Sunday, March 28, 2010

Splash Damage

The art-house project is back on. Proudly, I have enlisted the help of someone far more artistically talented than I to help execute what I have in mind to do. The effort necessitated me to creak open the folder on a dusty flash drive and peer inside at all of my poetry. I explained the experience to a friend as if I was reading through a stranger's work. I found the fellow talented, but most disconcerting was that I couldn't remember when I wrote the things. Like an delirious grandparent, once I stared into the faces of my progeny, touched their ears, I remembered writing them, remembered their base elements, but that was all.

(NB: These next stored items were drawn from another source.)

(** * qcoin: a shallow embedding of the coin-flip engine and its TUI loop

    The development follows the Go sources of the repository:
    - [src/main.go]: the TUI without label editing ([Module MainGo]);
    - [src/unnamed/part_001]: the TUI with label editing
      ([Module LabelEdit]), and the plain command-line program.
    The bit counter, the two provider clients, [fetchAndFlipCmd] and
    [runCLI] are textually the same in every variant and are embedded once. *)

From Stdlib Require Import ZArith List String Ascii Bool Lia.
From Stdlib Require Import Strings.Byte Numbers.DecimalString.
From Stdlib Require Import Sorting.Permutation.
Import ListNotations.

Local Open Scope string_scope.
Local Open Scope Z_scope.

(** ** Go scalars *)

(** Go's [int] on the 64-bit targets of the program: a two's-complement
    64-bit integer.  [wrap_int] is what [+] and [++] do on overflow. *)
Definition min_int : Z := - 2 ^ 63.
Definition max_int : Z := 2 ^ 63 - 1.
Definition wrap_int (x : Z) : Z := (x + 2 ^ 63) mod 2 ^ 64 - 2 ^ 63.

(** The runtime's cap on a single allocation (64-bit platforms): no
    [[]byte] is longer than this. *)
Definition maxAlloc : Z := 2 ^ 48.

(** A Go [byte] is [Byte.byte]; [byteZ] is its numeric value in [0, 256). *)
Definition byteZ (b : byte) : Z := Z.of_N (Byte.to_N b).

(** [b & (1 << i)] at type [byte]: the untyped constant [1] takes the type
    of the other operand, so the shift is reduced modulo [2^8]. *)
Definition shl_byte (x i : Z) : Z := Z.shiftl x i mod 256.
Definition and_byte (x y : Z) : Z := Z.land x y.

(** [fmt]'s [%d] verb. *)
Definition fmt_d (z : Z) : string := NilZero.string_of_int (Z.to_int z).

(** Go's [(value, error)] result pair: a non-nil [error] carries its
    message, and the value is then the zero value, which no caller reads. *)
Inductive result (A : Type) : Type :=
| Ok (a : A)
| Err (msg : string).
Arguments Ok {A} a.
Arguments Err {A} msg.

Definition bind {A B : Type} (r : result A) (k : A -> result B) : result B :=
  match r with
  | Ok a => k a
  | Err e => Err e
  end.

(** [wrapErr prefix r] is the idiom
    [if err != nil { return nil, fmt.Errorf(prefix + ": %w", err) }]. *)
Definition wrapErr {A : Type} (prefix : string) (r : result A) : result A :=
  match r with
  | Ok a => Ok a
  | Err e => Err (prefix ++ ": " ++ e)
  end.

Notation "x <- r ;; k" := (bind r (fun x => k))
  (at level 61, r at next level, right associativity).

(** ** BitCounter: [countBits] *)

(** The body of the inner loop: one bit position [i] of the byte [b]. *)
Definition countBit (b : byte) (acc : Z * Z) (i : Z) : Z * Z :=
  let '(ones, zeros) := acc in
  if negb (and_byte (byteZ b) (shl_byte 1 i) =? 0)
  then (wrap_int (ones + 1), zeros)
  else (ones, wrap_int (zeros + 1)).

(** [for i := 0; i < 8; i++]. *)
Definition bitPositions : list Z := [0; 1; 2; 3; 4; 5; 6; 7].

Definition countByte (acc : Z * Z) (b : byte) : Z * Z :=
  fold_left (countBit b) bitPositions acc.

(** [func countBits(bytes []byte) (int, int)]. *)
Definition countBits (bytes : list byte) : Z * Z :=
  fold_left countByte bytes (0, 0).

(** Reference count, independent of the loop: the number of positions
    [0..7] at which the byte's value has a set bit. *)
Definition setBits (b : byte) : Z :=
  Z.of_nat (List.length (filter (Z.testbit (byteZ b)) bitPositions)).

Fixpoint totalSetBits (bytes : list byte) : Z :=
  match bytes with
  | [] => 0
  | b :: rest => setBits b + totalSetBits rest
  end.

Definition len {A : Type} (l : list A) : Z := Z.of_nat (List.length l).

(** ** RandomSourceClient: the two providers *)

Definition bytesToFetch : Z := 1024.

(** [http.StatusOK]. *)
Definition StatusOK : Z := 200.

(** [type QRandomResponse struct { BinaryURL string }]. *)
Record QRandomResponse : Type := { BinaryURL : string }.

(** [type AnuQrngResponse struct { Data []uint8; Success bool }]. *)
Record AnuQrngResponse : Type := { Data : list byte; Success : bool }.

(** A response body is a stream that the program hands to exactly one
    reader.  [net/http], [encoding/json] and [io] are library code, so a
    body is represented by what each of the three readers used by the
    program would return on it. *)
Record Body : Type := {
  decodeQRandom : result QRandomResponse;  (* json.NewDecoder(b).Decode(&qrResp) *)
  decodeAnuQrng : result AnuQrngResponse;  (* json.NewDecoder(b).Decode(&anuResp) *)
  readAll : result (list byte)             (* io.ReadAll(b) *)
}.

Record Response : Type := { StatusCode : Z; RespBody : Body }.

(** How the network answers one fetch: [firstGet url] is the outcome of the
    first [client.Get] of the fetch, [secondGet url] the outcome of the
    second one.  A transport failure, the 30-second timeout included, is
    an [Err]. *)
Record world : Type := {
  firstGet : string -> result Response;
  secondGet : string -> result Response
}.

Definition qrandomURL : string :=
  "https://qrandom.io/api/random/binary?bytes=" ++ fmt_d bytesToFetch.

Definition anuURL : string :=
  "https://qrng.anu.edu.au/API/jsonI.php?length=" ++ fmt_d bytesToFetch
  ++ "&type=uint8".

(** [func fetchQRandomBytes() ([]byte, error)]. *)
Definition fetchQRandomBytes (w : world) : result (list byte) :=
  resp <- wrapErr "qrandom.io request failed" (firstGet w qrandomURL) ;;
  if negb (StatusCode resp =? StatusOK)
  then Err ("qrandom.io returned status " ++ fmt_d (StatusCode resp))
  else
    qrResp <- wrapErr "failed to parse qrandom.io response"
                      (decodeQRandom (RespBody resp)) ;;
    binaryResp <- wrapErr "failed to fetch binary data"
                          (secondGet w (BinaryURL qrResp)) ;;
    if negb (StatusCode binaryResp =? StatusOK)
    then Err ("binary fetch returned status " ++ fmt_d (StatusCode binaryResp))
    else
      bytes <- wrapErr "failed to read binary data"
                       (readAll (RespBody binaryResp)) ;;
      Ok bytes.

(** [func fetchAnuQrngBytes() ([]byte, error)]. *)
Definition fetchAnuQrngBytes (w : world) : result (list byte) :=
  resp <- wrapErr "ANU QRNG request failed" (firstGet w anuURL) ;;
  if negb (StatusCode resp =? StatusOK)
  then Err ("ANU QRNG returned status " ++ fmt_d (StatusCode resp))
  else
    anuResp <- wrapErr "failed to parse ANU QRNG response"
                       (decodeAnuQrng (RespBody resp)) ;;
    if negb (Success anuResp)
    then Err "ANU QRNG API returned success=false"
    else
      if negb (len (Data anuResp) =? bytesToFetch)
      then Err ("expected " ++ fmt_d bytesToFetch ++ " bytes, got "
                ++ fmt_d (len (Data anuResp)))
      else Ok (Data anuResp).

(** [func fetchRandomBytes(source string) ([]byte, error)]. *)
Definition fetchRandomBytes (source : string) (w : world) : result (list byte) :=
  if String.eqb source "qr" then fetchQRandomBytes w
  else if String.eqb source "anu" then fetchAnuQrngBytes w
  else Err ("unknown source: " ++ source ++ " (use 'qr' or 'anu')").

(** ** FlipEngine *)

(** [type resultType int] with its three constants. *)
Inductive resultType : Type := resOnes | resZeros | resTie.

(** [type flipResult struct]. *)
Record flipResult : Type := {
  ones : Z;
  zeros : Z;
  winner : resultType
}.

(** [type flipMsg struct { result flipResult; err error }]; a nil [err] is
    [None].  The zero value of [flipResult] fills [result] on failure. *)
Record flipMsg : Type := {
  result_ : flipResult;
  err_ : option string
}.

Definition zeroFlipResult : flipResult :=
  {| ones := 0; zeros := 0; winner := resOnes |}.

(** The assignment [res.winner = v]. *)
Definition setWinner (res : flipResult) (v : resultType) : flipResult :=
  {| ones := ones res; zeros := zeros res; winner := v |}.

(** The closure returned by [fetchAndFlipCmd(source)], run against the
    network [w]. *)
Definition fetchAndFlipCmd (source : string) (w : world) : flipMsg :=
  match fetchRandomBytes source w with
  | Err e => {| result_ := zeroFlipResult; err_ := Some e |}
  | Ok bytes =>
      let '(ones, zeros) := countBits bytes in
      let res := {| ones := ones; zeros := zeros; winner := resTie |} in
      let res :=
        if ones >? zeros then setWinner res resOnes
        else if zeros >? ones then setWinner res resZeros
             else res in
      {| result_ := res; err_ := None |}
  end.

(** What a process leaves behind: the lines written to the two streams
    and the exit status. *)
Record output : Type := {
  stdout : list string;
  stderr : list string;
  exitCode : Z
}.

(** [func runCLI(source string)]. *)
Definition runCLI (source : string) (w : world) : output :=
  match fetchRandomBytes source w with
  | Err e =>
      {| stdout := []; stderr := ["Error: " ++ e]; exitCode := 1 |}
  | Ok bytes =>
      let '(ones, zeros) := countBits bytes in
      let verdict :=
        if ones >? zeros then "Result: ONES"
        else if zeros >? ones then "Result: ZEROS"
             else "Result: TIE" in
      {| stdout := ["Ones: " ++ fmt_d ones; "Zeros: " ++ fmt_d zeros; verdict];
         stderr := [];
         exitCode := 0 |}
  end.

(** ** [src/unnamed/part_001]: the program without a TUI *)

Module PlainCLI.

(** [func main()], after the flag [-s] is parsed: the body that the
    other variants keep as [runCLI]. *)
Definition main (source : string) (w : world) : output :=
  match fetchRandomBytes source w with
  | Err e =>
      {| stdout := []; stderr := ["Error: " ++ e]; exitCode := 1 |}
  | Ok bytes =>
      let '(ones, zeros) := countBits bytes in
      let verdict :=
        if ones >? zeros then "Result: ONES"
        else if zeros >? ones then "Result: ZEROS"
             else "Result: TIE" in
      {| stdout := ["Ones: " ++ fmt_d ones; "Zeros: " ++ fmt_d zeros; verdict];
         stderr := [];
         exitCode := 0 |}
  end.

End PlainCLI.

(** ** The Bubble Tea interface *)

(** [tea.KeyMsg].  The dispatch routines look at a key press through
    [msg.Type] and through [msg.String()]; both belong to the library, so
    a key press is represented by the two observations. *)
Inductive KeyType : Type :=
| KeyRunes | KeyEnter | KeyEsc | KeyTab | KeyUp | KeyDown | KeyOther.

Record KeyMsg : Type := {
  keyType : KeyType;
  keyString : string
}.

(** [tea.Msg] is the empty interface; the dynamic types that the program
    distinguishes are listed, every other message is [OtherMsg]. *)
Inductive Msg : Type :=
| Key (k : KeyMsg)
| WindowSizeMsg (Width Height : Z)
| Flip (f : flipMsg)
| OtherMsg (tag : nat).

(** [tea.Cmd].  A command is a closure run by the library off the event
    loop; the ones this program can return are [nil], [tea.Quit], the
    closure of [fetchAndFlipCmd(source)] and the commands of the text-input
    widget. *)
Inductive Cmd : Type :=
| CmdNil
| CmdQuit
| CmdFetchAndFlip (source : string)
| CmdWidget (tag : nat).

(** The part of [tea.Model] that carries state: [Init] and [Update].
    [View] renders a snapshot and is not modelled. *)
Class TeaModel (M : Type) : Type := {
  teaInit : M -> Cmd;
  teaUpdate : M -> Msg -> M * Cmd
}.

(** The operations of [textinput.Model] (package [bubbles/textinput]) that
    the program calls.  The methods with pointer receivers return the
    updated widget.  The commands of the widget are closures of the
    library: they are kept as opaque tags, wrapped by [CmdWidget]. *)
Class TextInput : Type := {
  tiModel : Type;
  tiNew : string -> Z -> Z -> tiModel;   (* New(), then Placeholder, Width, CharLimit *)
  tiValue : tiModel -> string;
  tiSetValue : tiModel -> string -> tiModel;
  tiBlur : tiModel -> tiModel;
  tiFocus : tiModel -> tiModel * nat;
  tiUpdate : tiModel -> Msg -> tiModel * nat;
  tiBlink : nat
}.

And events recently have inspired me to try and track down one of those decedents. Unfortunately, a mentor of mine told me once that professional writers burn their juvenalia. Don't ask me how people separate one thing from another (In a conversation I had once with a poet friend, he revealed to me some wisdom that he had gleaned: a mark of a poet's work taking a turn for the better is when he or she stops writing about him or herself.). But this one that I was looking for pointed to a particularly difficult time in my college career when I was trying to negotiate the procedure of letting go a particular dream affixed to a young woman that had beguiled me with her smile and laugh.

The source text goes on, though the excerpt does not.